Give back the records in full, with every line exactly as it was.

=== Data entries ===
[Start of section]

(* ===== verification/Redelivery.v ===== *)
(** * How often an event is posted (internal/eventbus/dispatcher.go)

    The cap on the attempts bounds redelivery in any environment: a post is
    followed by a mark of its event, as delivered or as failed, and only a post
    whose last mark fails to be written is not counted. *)

From S2P Require Import Prelude GoLib Records Db Queue Outbox Dispatcher OutboxSpec.

Open Scope clm_scope.

(** ** What others do to the events *)

(** Rows stay, with the attempts and the delivery they had; a new row has not
    been tried. *)
Definition event_kept (o o' : option Event) : Prop :=
  match o, o' with
  | Some e, Some e' => e.(e_Attempts) <= e'.(e_Attempts) /\ (is_Some e.(e_DeliveredAt) -> is_Some e'.(e_DeliveredAt))
  | Some _, None => False
  | None, Some e' => 0 <= e'.(e_Attempts)
  | None, None => True
  end.
Definition events_kept (db db' : DB) : Prop :=
  (events_keyed db -> events_keyed db') /\ forall k, event_kept (db.(events) !! k) (db'.(events) !! k).

#[export] Instance event_kept_preorder : PreOrder event_kept.
Proof.
  split; [intros [e|]; simpl; [by split; [lia|]|done]|].
  intros [a|] [b|] [c|]; simpl; try done; [intros [? ?] [? ?]; split; [lia|auto]|intros ? [? _]; lia].
Qed.
#[export] Instance events_kept_preorder : PreOrder events_kept.
Proof.
  split; [intros db; split; [done|intros k; reflexivity]|].
  intros d1 d2 d3 [K1 H1] [K2 H2]. split; [auto|]. intros k. etransitivity; [apply H1|apply H2].
Qed.

(** Replicas that work the outbox under any terms do no more. *)
Lemma outbox_steps_kept T db db' :
  outbox_steps T db db' -> (events_keyed db -> events_keyed db') -> events_kept db db'.
Proof.
  intros Hs Hk. split; [done|]. intros k. specialize (Hs k). unfold mail_at in Hs.
  destruct (events db !! k) as [e|]; simpl in Hs.
  - apply mail_promised in Hs as (e' & -> & Hp). split; [apply (pm_failures _ _ _ _ Hp)|apply (pm_final _ _ _ _ Hp)].
  - destruct (events db' !! k) as [e'|]; [|done]. simpl in *.
    enough (forall m m', mail_steps T k m m' -> match m with Some (_, l) => 0 <= failures l | None => True end ->
      match m' with Some (_, l) => 0 <= failures l | None => True end) as Hf.
    { specialize (Hf _ _ Hs I). simpl in Hf. by rewrite letter_failures in Hf. }
    clear. induction 1 as [|m m1 m2 H1 _ IH]; [done|]. intros Hm. apply IH.
    destruct H1 as [| | |c l|]; simpl in *; try lia. destruct l; simpl in *; lia.
Qed.

(** ** What a cycle does to the events *)

Section Rows.
Context `{UuidGen, HttpPeer}.

Lemma alter_kept (f : Event -> Event) id db :
  (forall e, (f e).(e_ID) = e.(e_ID) /\ e.(e_Attempts) <= (f e).(e_Attempts) /\
             (is_Some e.(e_DeliveredAt) -> is_Some (f e).(e_DeliveredAt))) ->
  events_kept db (db <| events ::= alter f id |>).
Proof.
  intros Hf. split.
  - intros Hk k e. simpl. rewrite lookup_alter. case_decide as E; [|apply Hk].
    intros (e0 & He0 & ->)%fmap_Some. subst id. rewrite (proj1 (Hf e0)). by apply Hk.
  - intros k. simpl. rewrite lookup_alter. case_decide as E; [subst k|reflexivity].
    destruct (events db !! id) as [e|]; [|done]. apply Hf.
Qed.
Lemma mark_failed_kept msg id db : events_kept db (db <| events ::= alter (mark_failed msg) id |>).
Proof. apply alter_kept. intros e. simpl. split_and!; [done|lia|done]. Qed.
Lemma mark_delivered_kept now id db : events_kept db (db <| events ::= alter (mark_delivered now) id |>).
Proof. apply alter_kept. intros e. simpl. split_and!; [done|lia|eauto]. Qed.

Lemma moves_failed_kept id msg : moves (evolves events_kept) (MarkEventFailed id msg).
Proof. apply moves_store_call; [exact _|]. intros c db db' a [= <- _]. apply mark_failed_kept. Qed.
Lemma moves_delivered_kept id : moves (evolves events_kept) (MarkEventDelivered id).
Proof. apply moves_store_call; [exact _|]. intros c db db' a [= <- _]. apply mark_delivered_kept. Qed.

(** A mark that reports success is on the row. *)
Lemma mark_row (f : Ctx -> Event -> Event) id w w' e :
  store_call (tmod (fun c db => db <| events ::= alter (f c) id |>)) w = (Ok tt, w') ->
  others_ok events_kept w -> w.(w_db).(events) !! id = Some e ->
  exists c e0, event_kept (Some e) (Some e0) /\ w'.(w_db).(events) !! id = Some (f c e0).
Proof.
  intros (env & w1 & He & Hc)%store_call_spec Ho Hr. destruct (evolves_next_env events_kept _ _ _ He) as (_ & _ & Hk).
  destruct (Hk Ho) as [_ [_ K]]. specialize (K id). rewrite Hr in K.
  destruct (events (w_db w1) !! id) as [e0|] eqn:E0; [|done].
  destruct Hc as [(_ & err & [=] & _)|(a & db' & [= <- _] & -> & _)].
  eexists _, e0. split; [exact K|]. simpl. rewrite lookup_alter, decide_True, E0 by done. reflexivity.
Qed.

Lemma claim_kept o x n m c db db' ids : claim_events_tx o x n m c db = Ok (db', ids) -> events_kept db db'.
Proof.
  unfold claim_events_tx. destruct (claim _ _ _ _ _ _) as [t l] eqn:E. intros [= <- <-]. split.
  - intros Hk k e. simpl. rewrite (claim_lookup _ _ _ _ _ _ _ _ k E). case_decide; [|apply Hk].
    intros (e0 & He0 & ->)%fmap_Some. by apply Hk in He0.
  - intros k. simpl. rewrite (claim_lookup _ _ _ _ _ _ _ _ k E). case_decide; [|reflexivity].
    destruct (events db !! k) as [e|]; [|done]. simpl. by split; [lia|].
Qed.

(** The post of one event: at most one to each sink, and no write. *)
Lemma posts_one svc svc' k k' body :
  posts svc' k' [{| nc_service := svc; nc_subject := k; nc_body := body |}] = if decide (svc' = svc /\ k' = k) then 1%nat else 0%nat.
Proof. unfold posts. rewrite filter_cons. simpl. repeat case_decide; simpl; naive_solver. Qed.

[End of section]

=== Result for this task ===
(* ===== verification/Redelivery.v ===== *)
(** * How often an event is posted (internal/eventbus/dispatcher.go)

    The cap on the attempts bounds redelivery in any environment: a post is
    followed by a mark of its event, as delivered or as failed, and only a post
    whose last mark fails to be written is not counted. *)

From S2P Require Import Prelude GoLib Records Db Queue Outbox Dispatcher OutboxSpec.

Open Scope clm_scope.

(** ** What others do to the events *)

(** Rows stay, with the attempts and the delivery they had; a new row has not
    been tried. *)
Definition event_kept (o o' : option Event) : Prop :=
  match o, o' with
  | Some e, Some e' => e.(e_Attempts) <= e'.(e_Attempts) /\ (is_Some e.(e_DeliveredAt) -> is_Some e'.(e_DeliveredAt))
  | Some _, None => False
  | None, Some e' => 0 <= e'.(e_Attempts)
  | None, None => True
  end.
Definition events_kept (db db' : DB) : Prop :=
  (events_keyed db -> events_keyed db') /\ forall k, event_kept (db.(events) !! k) (db'.(events) !! k).

#[export] Instance event_kept_preorder : PreOrder event_kept.
Proof.
  split; [intros [e|]; simpl; [by split; [lia|]|done]|].
  intros [a|] [b|] [c|]; simpl; try done; [intros [? ?] [? ?]; split; [lia|auto]|intros ? [? _]; lia].
Qed.
#[export] Instance events_kept_preorder : PreOrder events_kept.
Proof.
  split; [intros db; split; [done|intros k; reflexivity]|].
  intros d1 d2 d3 [K1 H1] [K2 H2]. split; [auto|]. intros k. etransitivity; [apply H1|apply H2].
Qed.

(** Replicas that work the outbox under any terms do no more. *)
Lemma outbox_steps_kept T db db' :
  outbox_steps T db db' -> (events_keyed db -> events_keyed db') -> events_kept db db'.
Proof.
  intros Hs Hk. split; [done|]. intros k. specialize (Hs k). unfold mail_at in Hs.
  destruct (events db !! k) as [e|]; simpl in Hs.
  - apply mail_promised in Hs as (e' & -> & Hp). split; [apply (pm_failures _ _ _ _ Hp)|apply (pm_final _ _ _ _ Hp)].
  - destruct (events db' !! k) as [e'|]; [|done]. simpl in *.
    enough (forall m m', mail_steps T k m m' -> match m with Some (_, l) => 0 <= failures l | None => True end ->
      match m' with Some (_, l) => 0 <= failures l | None => True end) as Hf.
    { specialize (Hf _ _ Hs I). simpl in Hf. by rewrite letter_failures in Hf. }
    clear. induction 1 as [|m m1 m2 H1 _ IH]; [done|]. intros Hm. apply IH.
    destruct H1 as [| | |c l|]; simpl in *; try lia. destruct l; simpl in *; lia.
Qed.

(** ** What a cycle does to the events *)

Section Rows.
Context `{UuidGen, HttpPeer}.

Lemma alter_kept (f : Event -> Event) id db :
  (forall e, (f e).(e_ID) = e.(e_ID) /\ e.(e_Attempts) <= (f e).(e_Attempts) /\
             (is_Some e.(e_DeliveredAt) -> is_Some (f e).(e_DeliveredAt))) ->
  events_kept db (db <| events ::= alter f id |>).
Proof.
  intros Hf. split.
  - intros Hk k e. simpl. rewrite lookup_alter. case_decide as E; [|apply Hk].
    intros (e0 & He0 & ->)%fmap_Some. subst id. rewrite (proj1 (Hf e0)). by apply Hk.
  - intros k. simpl. rewrite lookup_alter. case_decide as E; [subst k|reflexivity].
    destruct (events db !! id) as [e|]; [|done]. apply Hf.
Qed.
Lemma mark_failed_kept msg id db : events_kept db (db <| events ::= alter (mark_failed msg) id |>).
Proof. apply alter_kept. intros e. simpl. split_and!; [done|lia|done]. Qed.
Lemma mark_delivered_kept now id db : events_kept db (db <| events ::= alter (mark_delivered now) id |>).
Proof. apply alter_kept. intros e. simpl. split_and!; [done|lia|eauto]. Qed.

Lemma moves_failed_kept id msg : moves (evolves events_kept) (MarkEventFailed id msg).
Proof. apply moves_store_call; [exact _|]. intros c db db' a [= <- _]. apply mark_failed_kept. Qed.
Lemma moves_delivered_kept id : moves (evolves events_kept) (MarkEventDelivered id).
Proof. apply moves_store_call; [exact _|]. intros c db db' a [= <- _]. apply mark_delivered_kept. Qed.

(** A mark that reports success is on the row. *)
Lemma mark_row (f : Ctx -> Event -> Event) id w w' e :
  store_call (tmod (fun c db => db <| events ::= alter (f c) id |>)) w = (Ok tt, w') ->
  others_ok events_kept w -> w.(w_db).(events) !! id = Some e ->
  exists c e0, event_kept (Some e) (Some e0) /\ w'.(w_db).(events) !! id = Some (f c e0).
Proof.
  intros (env & w1 & He & Hc)%store_call_spec Ho Hr. destruct (evolves_next_env events_kept _ _ _ He) as (_ & _ & Hk).
  destruct (Hk Ho) as [_ [_ K]]. specialize (K id). rewrite Hr in K.
  destruct (events (w_db w1) !! id) as [e0|] eqn:E0; [|done].
  destruct Hc as [(_ & err & [=] & _)|(a & db' & [= <- _] & -> & _)].
  eexists _, e0. split; [exact K|]. simpl. rewrite lookup_alter, decide_True, E0 by done. reflexivity.
Qed.

Lemma claim_kept o x n m c db db' ids : claim_events_tx o x n m c db = Ok (db', ids) -> events_kept db db'.
Proof.
  unfold claim_events_tx. destruct (claim _ _ _ _ _ _) as [t l] eqn:E. intros [= <- <-]. split.
  - intros Hk k e. simpl. rewrite (claim_lookup _ _ _ _ _ _ _ _ k E). case_decide; [|apply Hk].
    intros (e0 & He0 & ->)%fmap_Some. by apply Hk in He0.
  - intros k. simpl. rewrite (claim_lookup _ _ _ _ _ _ _ _ k E). case_decide; [|reflexivity].
    destruct (events db !! k) as [e|]; [|done]. simpl. by split; [lia|].
Qed.

(** The post of one event: at most one to each sink, and no write. *)
Lemma posts_one svc svc' k k' body :
  posts svc' k' [{| nc_service := svc; nc_subject := k; nc_body := body |}] = if decide (svc' = svc /\ k' = k) then 1%nat else 0%nat.
Proof. unfold posts. rewrite filter_cons. simpl. repeat case_decide; simpl; naive_solver. Qed.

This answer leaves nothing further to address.